§ **TO DO**
Beginning with the line that holds "cbn [run_steps report" in the data below, give again every line through the one that holds "Lemma setEnvVar_lookup (key", exactly as written.

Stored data
⟨
(** The strict-mode flag a callback passes to [build] and to [serve] is the
    negation of the [useWeak] it destructured. *)
Lemma strict_flag_of_callback
    (w : world) (c : command) (inv : invocation) (e : env)
    (cmd : string) (args : list value) :
  In (EvExec cmd args) (trace_of (action w c inv e)) \/
  In (EvCall cmd args) (trace_of (action w c inv e)) ->
  (cmd = "build" -> args = [VBool (negb (truthy (useWeak (opts inv))))]) /\
  (cmd = "serve" ->
   args = [VObj [("hot", hot (opts inv)); ("cluster", cluster (opts inv));
                 ("useStrict", VBool (negb (truthy (useWeak (opts inv)))))]]).
Proof.
  intros Hin.
  assert (Hstep : In (cmd, args) (steps c inv)).
  { destruct Hin as [Hin|Hin].
    - apply action_exec_in_steps, run_steps_exec_in in Hin. exact Hin.
    - apply action_call_in_steps in Hin. exact Hin. }
  clear Hin.
  destruct c; unfold steps, build_step in Hstep;
    try destruct (truthy (skipBuild (opts inv)));
    cbn [In app] in Hstep; unfold not_;
    repeat match goal with
           | H : _ \/ _ |- _ => destruct H
           | H : False |- _ => destruct H
           | H : (_, _) = (_, _) |- _ => injection H as <- <-
           end;
    split; intros Hcmd; try discriminate Hcmd; reflexivity.
Qed.

(** Without a stray word the callback destructures the options commander
    parsed. *)
Lemma received_plain (c : command) (o : options) :
  options_parameter c = Some 0%nat ->
  opts (received c [command_object o]) = o.
Proof.
  intros Hc. unfold received. rewrite Hc. cbn [opts nth].
  apply destructure_command_object.
Qed.




(* --------------------------------------------------------------------- *)
(** ** [dataFor]: what of an error reaches the response *)
(* --------------------------------------------------------------------- *)

(** Under the [i] flag a letter of the pattern matches its two cases and
    nothing else; a bracket matches itself only. *)
Ltac by_code_unit c :=
  destruct c as [[] [] [] [] [] [] [] []]; vm_compute; reflexivity.

Lemma fold_p (c : ascii) : Ascii.eqb (upper "p") (upper c) = either c "p" "P".
Proof. by_code_unit c. Qed.

Lemma fold_u (c : ascii) : Ascii.eqb (upper "u") (upper c) = either c "u" "U".
Proof. by_code_unit c. Qed.

Lemma fold_b (c : ascii) : Ascii.eqb (upper "b") (upper c) = either c "b" "B".
Proof. by_code_unit c. Qed.

Lemma fold_l (c : ascii) : Ascii.eqb (upper "l") (upper c) = either c "l" "L".
Proof. by_code_unit c. Qed.

Lemma fold_i (c : ascii) : Ascii.eqb (upper "i") (upper c) = either c "i" "I".
Proof. by_code_unit c. Qed.

Lemma fold_c (c : ascii) : Ascii.eqb (upper "c") (upper c) = either c "c" "C".
Proof. by_code_unit c. Qed.

Lemma fold_open (c : ascii) : Ascii.eqb (upper "[") (upper c) = Ascii.eqb c "[".
Proof. by_code_unit c. Qed.

Lemma fold_close (c : ascii) : Ascii.eqb (upper "]") (upper c) = Ascii.eqb c "]".
Proof. by_code_unit c. Qed.

(** The case-insensitive match of the pattern at the head of a string is
    an occurrence of the marker as [spells_public] reads it. *)
Lemma match_here_spells (l : list ascii) :
  match_here marker l = spells_public (take 8 l).
Proof.
  destruct l as [|c0 [|c1 [|c2 [|c3 [|c4 [|c5 [|c6 [|c7 l]]]]]]]];
    cbn [marker list_ascii_of_string match_here take spells_public];
    rewrite ?andb_false_r; try reflexivity.
  rewrite fold_open, fold_p, fold_u, fold_b, fold_l, fold_i, fold_c, fold_close.
  rewrite andb_true_r, !andb_assoc. reflexivity.
Qed.

Lemma occurs_at_match (s : list ascii) (j : nat) :
  occurs_at s j = match_here marker (drop j s).
Proof. unfold occurs_at. symmetry. apply match_here_spells. Qed.

(** [test] finds the marker exactly when it occurs at some position. *)
Lemma regex_test_contains (s : list ascii) :
  regex_test s = true <-> contains_marker s.
Proof.
  unfold contains_marker. induction s as [|c s IH]; cbn [regex_test].
  - split; [discriminate | intros [j H]].
    rewrite occurs_at_match, drop_nil in H. discriminate.
  - rewrite orb_true_iff, IH. split.
    + intros [H|[j H]]; [exists 0%nat | exists (S j)];
        rewrite occurs_at_match in *; assumption.
    + intros [[|j] H]; [left | right; exists j];
        rewrite occurs_at_match in *; assumption.
Qed.

Lemma inside_occurrence_spec (s : list ascii) (i : nat) :
  inside_occurrence s i = true <->
  exists j, (j <= i < j + length marker)%nat /\ occurs_at s j = true.
Proof.
  change (length marker) with 8%nat.
  unfold inside_occurrence. rewrite existsb_exists. split.
  - intros (j & Hin & H). apply in_seq in Hin.
    apply andb_true_iff in H as [Hocc Hlt]. apply Nat.ltb_lt in Hlt.
    exists j. split; [lia | exact Hocc].
  - intros (j & Hj & Hocc). exists j. split; [apply in_seq; lia|].
    rewrite Hocc. apply Nat.ltb_lt. lia.
Qed.

(** Two occurrences of the marker never overlap: the marker opens with a
    bracket and has no other. *)
Lemma occurrences_apart (s : list ascii) (j k : nat) :
  occurs_at s j = true -> (0 < k < length marker)%nat ->
  occurs_at s (j + k) = false.
Proof.
  rewrite !occurs_at_match, <- drop_drop. generalize (drop j s) as l.
  clear s j. intros l Hocc Hk.
  change (length marker) with 8%nat in Hk.
  destruct l as [|c0 [|c1 [|c2 [|c3 [|c4 [|c5 [|c6 [|c7 l]]]]]]]];
    cbn [marker list_ascii_of_string match_here] in Hocc;
    try (rewrite ?andb_false_r in Hocc; discriminate Hocc).
  rewrite !andb_true_iff, !Ascii.eqb_eq in Hocc.
  destruct Hocc as (_ & H1 & H2 & H3 & H4 & H5 & H6 & H7 & _).
  assert (Hk' : (k = 1 \/ k = 2 \/ k = 3 \/ k = 4 \/ k = 5 \/ k = 6 \/ k = 7)%nat) by lia.
  destruct Hk' as [->|[->|[->|[->|[->|[->| ->]]]]]];
    cbn [drop marker list_ascii_of_string match_here];
    rewrite <- ?H1, <- ?H2, <- ?H3, <- ?H4, <- ?H5, <- ?H6, <- ?H7; reflexivity.
Qed.

Lemma replace_from_without (s : list ascii) :
  forall (l : list ascii) (n skip : nat),
    drop n s = l -> scan_invariant s n skip ->
    replace_from skip l =
    mjoin (imap (fun i c => if inside_occurrence s (n + i) then [] else [c]) l).
Proof.
  induction l as [|c l IH]; intros n skip Hdrop Hinv; [reflexivity|].
  assert (Hnext : drop (S n) s = l).
  { rewrite <- (Nat.add_1_r n), <- drop_drop, Hdrop. reflexivity. }
  assert (Hhere : occurs_at s n = match_here marker (c :: l)).
  { rewrite occurs_at_match, Hdrop. reflexivity. }
  rewrite imap_cons. cbn [mjoin list_join]. rewrite Nat.add_0_r.
  rewrite (imap_ext _ (fun i c => if inside_occurrence s (S n + i) then [] else [c]))
    by (intros i x _; cbn; rewrite Nat.add_succ_r; reflexivity).
  assert (HL : length marker = 8%nat) by reflexivity.
  unfold scan_invariant in Hinv.
  destruct Hinv as [[-> Hfree]|(j & Hj & Hocc & Hpos & Hskip)].
  - cbn [replace_from]. rewrite <- Hhere.
    destruct (occurs_at s n) eqn:Hn.
    + assert (Hin : inside_occurrence s n = true).
      { apply inside_occurrence_spec. exists n. split; [lia | exact Hn]. }
      rewrite Hin. cbn [app]. apply (IH (S n)); [exact Hnext|].
      right. exists n. split; [lia | split; [exact Hn | lia]].
    + assert (Hout : inside_occurrence s n = false).
      { apply not_true_is_false. intros Hin.
        apply inside_occurrence_spec in Hin as (j & Hj & Hocc).
        destruct (Nat.eq_dec j n) as [->|Hne]; [congruence|].
        rewrite Hfree in Hocc by lia. discriminate. }
      rewrite Hout. cbn [app]. f_equal. apply (IH (S n)); [exact Hnext|].
      left. split; [reflexivity|]. intros j Hj.
      destruct (Nat.eq_dec j n) as [->|Hne]; [exact Hn | apply Hfree; lia].
  - destruct skip as [|k]; [lia|]. cbn [replace_from].
    assert (Hin : inside_occurrence s n = true).
    { apply inside_occurrence_spec. exists j. split; [lia | exact Hocc]. }
    rewrite Hin. cbn [app]. apply (IH (S n)); [exact Hnext|].
    destruct k as [|k].
    + left. split; [reflexivity|]. intros j' Hj'.
      replace j' with (j + (j' - j))%nat by lia.
      apply occurrences_apart; [exact Hocc | lia].
    + right. exists j. split; [lia | split; [exact Hocc | lia]].
Qed.

(** What [replace] returns is the message without the code units that lie
    inside an occurrence of the marker. *)
Lemma regex_replace_without (s : list ascii) :
  regex_replace s = without_occurrences s.
Proof.
  unfold regex_replace, without_occurrences.
  apply (replace_from_without s s 0 0); [reflexivity|].
  left. split; [reflexivity|]. intros j Hj. lia.
Qed.

(** C10.  Outside development, for every status code, two errors whose
    messages do not contain the marker (in any letter case) get the same
    result, the one a call without an error gets.  And whenever the result
    has a [detail], in any environment, it is the message of the error
    without the code units that lie inside an occurrence of the marker. *)
Theorem dataFor_discloses_public_only
    (STATUS_CODES : Z -> option string) (VERSION : string) :
  (forall (status : Z) (e1 e2 : Error),
     ~ contains_marker (list_ascii_of_string (message e1)) ->
     ~ contains_marker (list_ascii_of_string (message e2)) ->
     dataFor STATUS_CODES VERSION false status (Some e1) =
     dataFor STATUS_CODES VERSION false status (Some e2) /\
     dataFor STATUS_CODES VERSION false status (Some e1) =
     dataFor STATUS_CODES VERSION false status None) /\
  (forall (isDevelopment : bool) (status : Z) (err : option Error) (d : string),
     In d (details (dataFor STATUS_CODES VERSION isDevelopment status err)) ->
     exists e, err = Some e /\
               d = string_of_list_ascii
                     (without_occurrences (list_ascii_of_string (message e)))).
Proof.
  split.
  - intros status e1 e2 H1 H2. unfold dataFor.
    rewrite <- regex_test_contains in H1, H2.
    apply not_true_is_false in H1, H2. rewrite H1, H2. split; reflexivity.
  - intros isDevelopment status err d. unfold dataFor.
    destruct ((status <? 400) || (status >? 599)); [intros []|].
    destruct err as [e|]; [|intros []].
    destruct (isDevelopment || regex_test _); [|intros []].
    cbn. intros [<-|[]]. exists e. split; [reflexivity|].
    rewrite regex_replace_without. reflexivity.
Qed.

Lemma dataFor_discloses_public_only_witness :
  dataFor (fun _ => Some "Not Found") "1.0" false 404
    (Some {| message := "no such table: users"; stack := "" |}) =
  dataFor (fun _ => Some "Not Found") "1.0" false 404
    (Some {| message := "connect ECONNREFUSED 10.0.0.7:5432"; stack := "" |}).
Proof.
  apply (proj1 (dataFor_discloses_public_only (fun _ => Some "Not Found") "1.0")).
  - rewrite <- regex_test_contains. discriminate.
  - rewrite <- regex_test_contains. discriminate.
Defined.

(* ===================================================================== *)
(** * Further properties of the script *)
(* ===================================================================== *)

(* --------------------------------------------------------------------- *)
(** ** An action is its prelude, then its pipeline, then the report *)
(* --------------------------------------------------------------------- *)

Lemma action_split (w : world) (c : command) (inv : invocation) (e : env) :
  trace_of (action w c inv e) =
    trace_of (prelude c inv e) ++ snd (pipeline w c inv) ++ report w c (outcome w c inv) /\
  env_of (action w c inv e) = env_of (prelude c inv e).
Proof.
  unfold outcome, pipeline.
  destruct c; unfold action, prelude, steps, build_step;
    try destruct (truthy (skipBuild (opts inv)));
    run_chain;
    cbn [run_steps app];
    repeat match goal with H : gateway _ _ _ = _ |- _ => rewrite H; clear H end;
    cbn [run_steps report fst snd app is_number]; cbv zeta;
    repeat match goal with H : exit_refuses _ = _ |- _ => rewrite H; clear H end;
    cbn [app]; rewrite <- ?app_assoc, ?app_nil_r; split; reflexivity.
Qed.

(* --------------------------------------------------------------------- *)
(** ** What [setEnvVar] leaves behind *)
(* --------------------------------------------------------------------- *)

Lemma setEnvVar_tuple (key : string) (val def : value) (e : env) :
  setEnvVar key val def e =
  (Some VUndefined, env_of (setEnvVar key val def e), trace_of (setEnvVar key val def e)).
Proof.
  destruct (setEnvVar_frame key val def e) as (e' & t & H & _). rewrite H. reflexivity.
Qed.

Lemma setEnvVar_lookup (key : string) (val def : value) (e : env) :
  inherited key = false ->
  env_of (setEnvVar key val def e) !! key =
  Some (resolved val (e !! key) (to_string def)).
Proof.
  intros Hown. unfold resolved. destruct (truthy val) eqn:Hval.
  - rewrite (setEnvVar_explicit _ _ _ _ Hval). apply lookup_insert_eq.
  - destruct (e !! key) as [old|] eqn:Hkey.
    + rewrite (setEnvVar_existing _ _ _ _ _ Hval Hkey). exact Hkey.
    + rewrite (setEnvVar_default _ _ _ _ Hval Hkey Hown). apply lookup_insert_eq.
Qed.

Lemma setEnvVar_other (key : string) (val def : value) (e : env) (k : string) :
  k <> key -> env_of (setEnvVar key val def e) !! k = e !! k.
Proof.
  intros Hk. destruct (setEnvVar_frame key val def e) as (e' & t & H & _ & Hframe).
  rewrite H. apply Hframe, Hk.
Qed.

Lemma setEnvVar_writes (key : string) (val def : value) (e : env) :
  Forall (fun ev => is_env_write ev = true) (trace_of (setEnvVar key val def e)).
Proof.
  destruct (truthy val) eqn:Hval.
  - rewrite (setEnvVar_explicit _ _ _ _ Hval). repeat constructor.
  - destruct (e !! key) as [old|] eqn:Hkey.
    + rewrite (setEnvVar_existing _ _ _ _ _ Hval Hkey). constructor.
    + destruct (inherited key) eqn:Hown.
      * rewrite (setEnvVar_inherited _ _ _ _ Hval Hown). constructor.
      * rewrite (setEnvVar_default _ _ _ _ Hval Hkey Hown). repeat constructor.
Qed.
⟩
§ **ANSWER SECTION**
    cbn [run_steps report fst snd app is_number]; cbv zeta;
    repeat match goal with H : exit_refuses _ = _ |- _ => rewrite H; clear H end;
    cbn [app]; rewrite <- ?app_assoc, ?app_nil_r; split; reflexivity.
Qed.

(* --------------------------------------------------------------------- *)
(** ** What [setEnvVar] leaves behind *)
(* --------------------------------------------------------------------- *)

Lemma setEnvVar_tuple (key : string) (val def : value) (e : env) :
  setEnvVar key val def e =
  (Some VUndefined, env_of (setEnvVar key val def e), trace_of (setEnvVar key val def e)).
Proof.
  destruct (setEnvVar_frame key val def e) as (e' & t & H & _). rewrite H. reflexivity.
Qed.

Lemma setEnvVar_lookup (key : string) (val def : value) (e : env) :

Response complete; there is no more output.